この1話書くだけで、一ヶ月以上も掛かりました。 
何故か執筆が進まなかったんですよね…
これは多分……イップスってやつか!?(烏滸がましい!!)

一ヶ月以上も掛かって書いた作品になりますが、内容は薄いです。原作からあまり変化させられませんでした。
すいません…
次回からは大丈夫なはずです。

話し変わりまして…
最近…伊吹可愛いですよね。
 


ヒストリア・レイス

 

「やあ、待っていたよ。久しぶりだね。キヨン」

 

 三日間の牢屋生活を終え、外に出ると意外な人物が待ち構えていた。

 ザックレー総統。

 全兵士を纏める人物。王家が失墜した今、最も地位が高い人物だろう。

 

「ああ、はい。お久しぶりです」

 

 総統と最後に会ったのは、審議所だったか。

 まだ最近なのに、随分と前に感じるな。

 

「いや、なに。私はただお礼を言いに来たのだよ」

 

「お礼ですか?」

 

「ああ。君が王家の悪事を民衆にばらしてくれたのだってね?」

 

「……まあ、そうですね。ですが…それでお礼を言いに来ることですか?」

 

「ああ、当然だろう」

 

「分かりませんね。王家の悪事がばれた今、この壁の中の秩序は無いに等しいでしょう。
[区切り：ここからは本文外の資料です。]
(** The info table the compiler writes for a data constructor is loaded
    as an info table of that constructor with its tag, its name, its number
    of fields and a bitmap whose bit [i] says whether field [i] is a
    pointer; nothing but that info table is written. *)
Theorem conInfo_roundtrip tbl name tag tys out tbl' T strings :
  name_ok name -> 0 <= tag < 2 ^ 16 -> (length tys <= 32)%nat ->
  emitIdString tbl name = (out, tbl') -> prefix tbl' T ->
  strings_for T strings -> Z.of_nat (length T) < 2 ^ 32 ->
  reads (load_ConInfoTable strings) (varUIntBytes tag ++ emitPointerMask tys ++ out)
    (fun s info s' => exists h bitmap,
       (forall i b, tys !! i = Some b -> Z.testbit bitmap (Z.of_nat i) = b)
       /\ s' = with_mem (with_mm s h) (store_itbl (mem_ s) info
            (mkInfoTable CONSTR (Z.of_nat (length tys)) tag bitmap (string_of_bytes name) None))).
Proof.
  intros Hn Htag Hl Hemit HT Hs HlT. unfold load_ConInfoTable, beginAlloc, endAlloc.
  set (itbl := mkInfoTable CONSTR (Z.of_nat (length tys)) tag (bits_value tys)
                 (string_of_bytes name) None).
  set (Q := fun (s : LS) info s' =>
              exists h, s' = with_mem (with_mm s h) (store_itbl (mem_ s) info itbl)).
  assert (HQ : forall s1 s2 a s3, only_mm s1 s2 -> Q s2 a s3 -> Q s1 a s3).
  { intros s1 s2 a s3 [h ->] [h' ->]. by exists h'. }
  cut (reads (load_ConInfoTable strings) (varUIntBytes tag ++ emitPointerMask tys ++ out) Q).
  { intros Hr rest s. destruct (Hr rest s) as [He|(a & s' & He & h & ->)]; [by left|right].
    exists a. eexists. split; [exact He|]. exists h, (bits_value tys).
    split; [apply bits_value_spec|done]. }
  unfold load_ConInfoTable, beginAlloc, endAlloc.
  rewrite <- (app_nil_l (varUIntBytes tag ++ _)).
  eapply (reads_bind _ _ _ _ (fun s _ s' => only_mm s s') (fun _ => Q)); [|intros _ _|intros; by eapply HQ].
  { apply reads_lheap. intros h e Hf. unfold heap_fails. destruct (h_beginAllocInfoTable h) eqn:E; [done|]. injection Hf as ->. eauto 10. }
  rewrite <- (app_nil_l (varUIntBytes tag ++ _)).
  eapply (reads_bind _ _ _ _ (fun s _ s' => only_mm s s') (fun info s a s' => a = info /\ Q s info s'));
    [|intros info _|intros s1 a s2 b s3 H1 [-> H2]; by eapply HQ].
  { apply reads_lheap. intros h e Hf. unfold heap_fails. eauto 10. }
  eapply reads_then; [apply reads_varuint; lia|].
  eapply reads_then; [by apply reads_layout|]. rewrite <- (app_nil_r out).
  eapply (reads_bind _ _ _ _ _ (fun _ s a s' => a = info /\ Q s info s'));
    [by eapply reads_loadId| |intros s1 a s2 b s3 [_ H1] [-> H2]; split; [done|by eapply HQ]].
  intros nm (s1 & s2 & -> & _) rest s.
  unfold lbind at 1, lmem. cbn [obind]. unfold lbind, lheap. cbn.
  destruct (h_endAllocInfoTable (mm_ s)) as [h|e] eqn:E; cbn [obind].
  - right. do 2 eexists. split; [done|]. split; [done|]. exists h.
    unfold u2. by rewrite to_u_id by lia.
  - left. exists e. split; [unfold heap_fails; eauto 10|done].
Qed.

End reads.

(** ** Register sets *)

Lemma bits_from_set bitset j off :
  0 <= j < 15 -> 0 <= bitset < 2 ^ j ->
  bits_from 15 (Z.lor bitset (2 ^ j)) off = bits_from 15 bitset off ++ [off + j].
Proof.
  intros Hj Hb.
  replace 15%nat with (Z.to_nat j + S (Z.to_nat (14 - j)))%nat by lia.
  rewrite !bits_from_app, !Z2Nat.id by lia.
  assert (E1 : Z.shiftr (Z.lor bitset (2 ^ j)) j = 1).
  { rewrite Z.shiftr_lor, !Z.shiftr_div_pow2 by lia.
    by rewrite Z.div_small, Z.div_same by lia. }
  assert (E0 : Z.shiftr bitset j = 0) by (rewrite Z.shiftr_div_pow2, Z.div_small by lia; done).
  rewrite E1, E0, bits_from_zero, app_nil_r, bits_from_S, Z.shiftr_div_pow2 by lia.
  change (1 / 2 ^ 1) with 0. rewrite bits_from_zero, app_nil_r. f_equal.
  apply bits_from_ext. intros i Hi. rewrite Z.lor_spec, Z.pow2_bits_false, orb_false_r by lia.
  done.
Qed.

(** An ascending set of registers without a positive multiple of 15. *)
Definition regs_ok (regs : list Z) : Prop :=
  StronglySorted Z.lt regs /\ Forall (fun r => 0 <= r < 256 /\ (r = 0 \/ r mod 15 <> 0)) regs.

Lemma regsToBits16_go_spec fuel bitset off regs rest :
  regs_ok regs -> 0 <= off < 256 -> off mod 15 = 0 -> 0 <= bitset < 2 ^ 15 ->
  Forall (fun r => off <= r /\ bitset < 2 ^ (r - off) /\ (r = off -> off = 0)) regs ->
  270 - off <= 15 * (Z.of_nat fuel - Z.of_nat (length regs)) ->
  frame_slots (regsToBits16_go fuel bitset off regs ++ rest) off
  = Ok (bits_from 15 bitset off ++ regs).
Proof.
  revert bitset off regs. induction fuel as [|fuel IH]; intros bitset off regs [Hs Hr] Ho Hm Hb Hf Hfuel;
    [lia|].
  cbn [regsToBits16_go]. destruct regs as [|n regs].
  { cbn [app]. rewrite frame_slots_last by lia. by rewrite app_nil_r. }
  pose proof (Forall_inv Hr) as [Hn Hmod]. pose proof (Forall_inv Hf) as (Hon & Hbn & Hno).
  apply StronglySorted_inv in Hs as [Hs Hlt]. cbn [length] in Hfuel.
  destruct (Z.ltb_spec 15 (n - off)) as [Hgt|Hle].
  - cbn [app]. change 0x8000 with BITMASK_CONT. rewrite Z.lor_comm, frame_slots_cont by lia.
    rewrite IH; [cbn [obind]; by rewrite bits_from_zero|split; [by constructor|done]|lia| |lia| |
                 cbn [length]; lia].
    + by rewrite <- Z.add_mod_idemp_l, Hm by lia.
    + constructor; [split; [lia|split; [apply pow2_pos; lia|lia]]|].
      eapply Forall_impl; [exact Hlt|]. cbn. intros r Hnr.
      split; [lia|split; [apply pow2_pos; lia|lia]].
  - assert (Hj : 0 <= n - off < 15).
    { split; [lia|]. destruct (Z.eq_dec (n - off) 15) as [E|]; [|lia]. exfalso.
      assert (n mod 15 = 0).
      { replace n with (off + 1 * 15) by lia. by rewrite Z.mod_add by lia. }
      lia. }
    assert (Hp15 : 2 ^ (n - off) < 2 ^ 15) by (apply Z.pow_lt_mono_r; lia).
    assert (Hu : u2 (Z.shiftl 1 (n - off)) = 2 ^ (n - off)).
    { rewrite Z.shiftl_1_l. unfold u2. apply to_u_id. lia. }
    rewrite Hu, IH; [|split; [done|by apply Forall_inv_tail in Hr]|lia|done| | |lia].
    + rewrite bits_from_set by lia. rewrite <- app_assoc. cbn [app].
      by replace (off + (n - off)) with n by lia.
    + apply lor_bound; lia.
    + rewrite Forall_forall in Hlt |- *. intros r Hin. specialize (Hlt r Hin). cbn.
      split; [lia|]. split; [|lia].
      eapply Z.lt_le_trans; [apply (lor_bound _ _ (n - off + 1)); [lia| |]|
                             apply Z.pow_le_mono_r; lia];
        rewrite Z.pow_add_r by lia; lia.
Qed.

(** The chunks the compiler writes for a set of registers are decoded
    by the garbage collector to exactly these registers, provided that no
    register is a positive multiple of 15. *)
Theorem regs_roundtrip regs rest :
  regs_ok regs -> frame_slots (regsToBits16 regs ++ rest) 0 = Ok regs.
Proof.
  intros Hr. unfold regsToBits16. rewrite regsToBits16_go_spec; [by rewrite bits_from_zero|done|
    lia|done|lia| |lia].
  destruct Hr as [_ Hr]. eapply Forall_impl; [exact Hr|]. cbn. intros r [Hr0 _].
  split; [lia|]. split; [apply pow2_pos; lia|done].
Qed.

(** Register 15 sets the continuation bit of its chunk instead: the
    collector does not see it and takes what follows for more slots. *)
Lemma regs_15_lost rest : frame_slots (regsToBits16 [15] ++ rest) 0 = frame_slots rest 15.
Proof.
  change (regsToBits16 [15]) with [Z.lor 0 BITMASK_CONT]. cbn [app].
  rewrite frame_slots_cont, bits_from_zero by lia. change (0 + 15) with 15.
  by destruct (frame_slots rest 15).
Qed.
民衆が喚いたとはいえ、何故王家につかなかったのですか?」

 

 壁の秩序を守ることを考えるのであれば、王家を見捨てるのは愚策だ。

 とはいえ、総統が王家についていたとしても、時すでに遅かった。

 あれだけ民衆が喚いていては、抑えたとしても、秩序を維持するのは不可能だったはずだ。
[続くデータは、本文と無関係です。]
(* ===== verification/LoaderExamples.v ===== *)
(** * Concrete bytecode files

    Small modules as the compiler writes them, loaded from a file system of
    two files, and the inputs at which the theorems about the loader are
    applied. *)

From Stdlib Require Import Ascii Sorted.
From S2P Require Import Prelude Words Bytecode Bitmaps Objects Hotness HeapInterface.
From S2P Require Import MiscClosures Examples Loader Serialise LoaderProofs LinkProofs LoadOrder.
Import BytecodeFile.

(** ** Modules *)

(** A whole module with constructor info tables (name, tag, pointers) and
    closures (name, info table, fields). *)
Fixpoint emit_list {A} (emit : list bytestring -> A -> list Z * list bytestring)
    (tbl : list bytestring) (l : list A) : list Z * list bytestring :=
  match l with
  | [] => ([], tbl)
  | x :: l' =>
      let '(out, tbl) := emit tbl x in
      let '(more, tbl) := emit_list emit tbl l' in
      (out ++ more, tbl)
  end.
Definition module_file (name : bytestring) (imports : list bytestring)
    (cons : list (bytestring * Z * list bool))
    (clos : list (bytestring * bytestring * list Field)) : list Z :=
  let '(mi, tbl) := modinfo name imports in
  let '(it, tbl) := emit_list (fun t '(n, tag, tys) => emitConInfo t n tag tys) tbl cons in
  let '(cl, tbl) := emit_list (fun t '(n, i, fields) => emitClosure t n i fields) tbl clos in
  header tbl (Z.of_nat (length cons)) (Z.of_nat (length clos)) (Z.of_nat (length imports))
  ++ mi ++ [66; 67; 67; 76] ++ it ++ cl.

Definition b (s : string) : bytestring := bytes_of_string s.

(** Blocks of [new] lie far from the heap. *)
Definition new_at (n : nat) : Z := 0x100000 + 64 * Z.of_nat n.
Definition no_real (path : string) : option string := Some path.

Definition start : LoaderState := mkLoader 0x10000 empty_memory O ["."%string] ∅ ∅ ∅.

(** ** Two closures that refer to each other *)

Definition mutual : list Z :=
  module_file (b "Data.Ring") []
    [(b "Data.Ring.Cons`con_info", 2, [false; true])]
    [(b "Data.Ring.x`closure", b "Data.Ring.Cons`con_info", [CInt (-1); ClosureId (b "Data.Ring.y`closure")]);
     (b "Data.Ring.y`closure", b "Data.Ring.Cons`con_info", [CWord 5; ClosureId (b "Data.Ring.x`closure")])].

Definition one_file (path : string) : bool := String.eqb path "./base/Data/Ring.lcbc".
Definition open_one (path : string) : option (list Z) :=
  if one_file path then Some mutual else None.

Definition payloads (s : LoaderState (H := Z)) (n : string) : outcome (InfoTable * Z * Z) :=
  let '(cl, s) := closure s n in
  let! i := closure_info (mem_ s) cl in
  let! p0 := payload (mem_ s) cl 0 in
  let! p1 := payload (mem_ s) cl 1 in
  Ok (i, p0, p1).

Definition ring_itbl : InfoTable :=
  mkInfoTable CONSTR 2 2 2 "Data.Ring.Cons`con_info" None.

Example load_mutual :
  (let! '(ok, s) := loadModule new_at one_file open_one 3 "Data.Ring" start in
   let! x := payloads s "Data.Ring.x`closure" in
   let! y := payloads s "Data.Ring.y`closure" in
   Ok (ok, x, y, (closure s "Data.Ring.x`closure").1, (closure s "Data.Ring.y`closure").1))
  = Ok (true, (ring_itbl, 2 ^ 64 - 1, 65760), (ring_itbl, 5, 65664), 65664, 65760).
Proof. vm_compute. reflexivity. Qed.

(** ** A closure whose info table comes later

    [A] imports [B] and [B] imports [A], so that [B]'s closures are loaded
    before [A]'s constructor.  The second closure refers to the first one
    while the header of the first is the end of the list for [A.C]: after a
    successful check it holds the first one's payload. *)

Definition fileA : list Z :=
  module_file (b "A") [b "B"] [(b "A.C`con_info", 1, [true])] [].
Definition fileB : list Z :=
  module_file (b "B") [b "A"] []
    [(b "B.x`closure", b "A.C`con_info", [CInt 7]);
     (b "B.y`closure", b "A.C`con_info", [ClosureId (b "B.x`closure")])].
Definition two_files (path : string) : bool :=
  String.eqb path "./A.lcbc" || String.eqb path "./B.lcbc".
Definition open_two (path : string) : option (list Z) :=
  if String.eqb path "./A.lcbc" then Some fileA
  else if String.eqb path "./B.lcbc" then Some fileB else None.

Example pending_header_loaded :
  (let! '(ok, s) := loadModule new_at two_files open_two 3 "A" start in
   let x := (closure s "B.x`closure").1 in
   let y := (closure s "B.y`closure").1 in
   let! ix := closure_info (mem_ s) x in
   let! px := payload (mem_ s) x 0 in
   let! py := payload (mem_ s) y 0 in
   Ok (ok, it_name ix, bool_decide (px = y + 8), py, bool_decide (py = x)))
  = Ok (true, "A.C`con_info"%string, true, 7, false).
Proof. vm_compute. reflexivity. Qed.

(** An import that has no file is reported, but the importing module counts
    as loaded. *)
Example missing_import_ignored :
  (let! '(ok, _) := loadModule new_at (String.eqb "./A.lcbc") open_two 3 "A" start in Ok ok)
  = Ok true.
Proof. vm_compute. reflexivity. Qed.

(** A name that was looked up before and does not exist is dereferenced by
    the next check. *)
Example lookup_then_check :
  (let '(_, s) := closure start "main`closure" in
   loadModule new_at one_file open_one 3 "Data.Ring" s) = Err WildAccess.
Proof. vm_compute. reflexivity. Qed.

(** An empty component of the search path fails the assertion on it. *)
Example empty_component : initBasePath no_real (Some "a::b"%string) start = Err AssertFailed.
Proof. vm_compute. reflexivity. Qed.
Example default_component :
  (let! s := initBasePath no_real (Some "lib:"%string) start in Ok (basepaths_ s))
  = Ok ["."; "lib"; "."]%string.
Proof. vm_compute. reflexivity. Qed.

(** ** Histories, checked step by step *)

Section run.
Context (L : Linker (H := Z)) `{!LinkerLaws new_at L}.
Context (dummyb realb : memory -> Z -> bool).
Context (dummy_ok : forall m d, l_dummy L m d -> dummyb m d = true)
        (real_ok : forall m d, realb m d = true -> l_real L m d).
Abbreviation LS := (LoaderState (H := Z)).

Definition occupiedb (h : list event) (s : LS) (a : Z) : bool :=
  existsb (Z.eqb a) (locs h)
  || existsb (fun '(n, d) => existsb (Z.eqb a) (l_marks L d)
                             || (dummyb (mem_ s) d && (a =? l_next L d)))
       (map_to_list (l_tab L s)).

Lemma existsb_eqb a l : In a l -> existsb (Z.eqb a) l = true.
Proof. intros Hin. apply existsb_exists. exists a. by rewrite Z.eqb_refl. Qed.

Lemma entry_in s n : entry L s n <> 0 -> In (n, entry L s n) (map_to_list (l_tab L s)).
Proof.
  unfold entry. intros Hnz. apply list_elem_of_In, elem_of_map_to_list.
  by destruct (l_tab L s !! n).
Qed.

Lemma occupiedb_sound h s a : occupiedb h s a = false -> ~ occupied L h s a.
Proof using dummy_ok.
  unfold occupiedb. intros [Hl He]%orb_false_iff [Hin|(n & Hnz & Hc)].
  - by rewrite existsb_eqb in Hl.
  - assert (existsb (fun '(n, d) => existsb (Z.eqb a) (l_marks L d)
      || (dummyb (mem_ s) d && (a =? l_next L d))) (map_to_list (l_tab L s)) = true); [|congruence].
    apply existsb_exists. exists (n, entry L s n). split; [by apply entry_in|]. cbv beta iota.
    destruct Hc as [Hm|[Hd ->]]; [by rewrite existsb_eqb|].
    rewrite (dummy_ok _ _ Hd), Z.eqb_refl. apply orb_true_r.
Qed.

Definition fresh_objectb (h : list event) (s : LS) (d : Z) : bool :=
  negb (d =? 0) && forallb (fun e => negb (e.2 =? d)) (map_to_list (l_tab L s))
  && forallb (fun a => negb (occupiedb h s a)) (l_marks L d).

Lemma fresh_objectb_sound h s d : fresh_objectb h s d = true -> fresh_object L h s d.
Proof using dummy_ok.
  unfold fresh_objectb. rewrite !andb_true_iff, !forallb_forall. intros [[Hz He] Hm].
  assert (Hnz : d <> 0) by (by apply Z.eqb_neq, negb_true_iff).
  split; [done|]. split.
  - intros n Hn. assert (Hin : In (n, entry L s n) (map_to_list (l_tab L s)))
      by (apply entry_in; by rewrite Hn).
    apply He in Hin. cbn in Hin. by rewrite Hn, Z.eqb_refl in Hin.
  - intros a Ha. apply occupiedb_sound, negb_true_iff. by apply Hm.
Qed.

Definition fresh_dummyb (h : list event) (s : LS) (loc d : Z) : bool :=
  fresh_objectb h s d && negb (occupiedb h s (l_next L d)) && is_aligned (l_next L d) 8
  && forallb (fun a => is_aligned a 8 && negb (a =? l_next L d) && negb (a =? loc)) (l_marks L d)
  && negb (loc =? l_next L d).

Lemma fresh_dummyb_sound h s loc d : fresh_dummyb h s loc d = true -> fresh_dummy L h s loc d.
Proof using dummy_ok.
  unfold fresh_dummyb. rewrite !andb_true_iff, forallb_forall. intros [[[[Ho Hn] Ha] Hm] Hl].
  split; [by apply fresh_objectb_sound|]. split; [by apply occupiedb_sound, negb_true_iff|].
  split; [done|]. split; [|split; [|split]].
  - intros a Hin. specialize (Hm a Hin). rewrite !andb_true_iff in Hm. tauto.
  - intros Hin. specialize (Hm _ Hin). rewrite Z.eqb_refl, andb_false_r in Hm. done.
  - by apply Z.eqb_neq, negb_true_iff.
  - intros Hin. specialize (Hm _ Hin). by rewrite Z.eqb_refl, andb_false_r in Hm.
Qed.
 だが、もし『始祖の巨人』の存在を総統が把握していたなら、話は変わってくる。

 王家につき、反乱を鎮静させた後、記憶を改竄させ壁内の秩序を維持することも可能であっただろう。

 この人にはそれだけの兵士を動かせる力がある。

 そして、この人は自分の立場も更に上へ就けただろう。

 

「なぜ、私が王に銃を向けたのか?」

 

 総統は一呼吸置き、本心を話す準備をする。

 

「……それは、昔っから王政が気に食わなかったからだ」

 

「え…」

 

 まさかの私情かよ。まぁ…それが人の原動力であることは否定しない。

 オレもそうだからな。

 

「むかつくのだよ。偉そうな奴と偉くないのに偉い奴が…いや…もう寧ろ好きだな」

 

 ご自慢のひげを撫でながら、若干笑みを見せながら話す。いや、若干ではないな…

 この世のすべての快楽を表した顔をしている。

 相当、嬉しいのだろう。

 

「思えばずっとこの日を夢見ていたのだ。人生を捧げて奴らの忠実な犬に徹し、この地位に登りつめた。

 クーデターの準備こそが障害の趣味だと言えるだろう。

 君にも見せたかったよ。奴らのほえ面を!

 あれは期待以上だった」

 

 気分が高揚したのか、声が大きくなっていく。

 それに自分も気付いたのか、一度深呼吸をし、腕を組み冷静になる。

 

「つまり、誰かがクーデターをしなくとも、私がくたばる前にいっちょかましてやるつもりだったのだ。

 私は、この革命が人類にとって、良いか悪いかなどには興味が無い。私も大した悪党だろう?」

 

「そうかもしれませんね。しかし、オレは自分が悪党になったつもりはありませんよ」

 

「ふははは。

 そうだったな。君は人類の為に行動したまでだったな!」

 

「はい。これからも人類の為にオレは進み続けます」

 

「ふはは。それでは私は、奴らを恥辱にまみれた姿に出来るように頑張りながら、君の、君たちの頑張りを見ているとしよう」

 

 そこは頑張らなくても良いと思ったが、それがこの人の趣味ならオレは何も言うことは無い。

 オレと総統はそこで別れ、それぞれの道に進んだ。

 

 

 

 調査兵団の拠点に向かうと、ハンジさん達が待機していた。

 同期も一緒にいるな。

 ヒストリアは小さくオレに手を振る。

 

「おっ!来たね!牢屋生活は楽しかったかい?」

 

「楽しくはありませんでしたよ」

 

「そうか、それは残念だ。

早速だが、今すぐにここを出発したい」

 

「それは、どこへ?」

 

「レイス家さ。一通り説明するよ」

 

「はい。お願いします」

 

 オレとハンジさんは馬車に乗り、説明を受けながらレイス家に向かう。

 ハンジさんは紙を皆に見せながら話す。

 

「これはレイス卿領地の調査報告書。その中身は、5年前にレイス家を襲ったある事件の詳細が大半を占めていた。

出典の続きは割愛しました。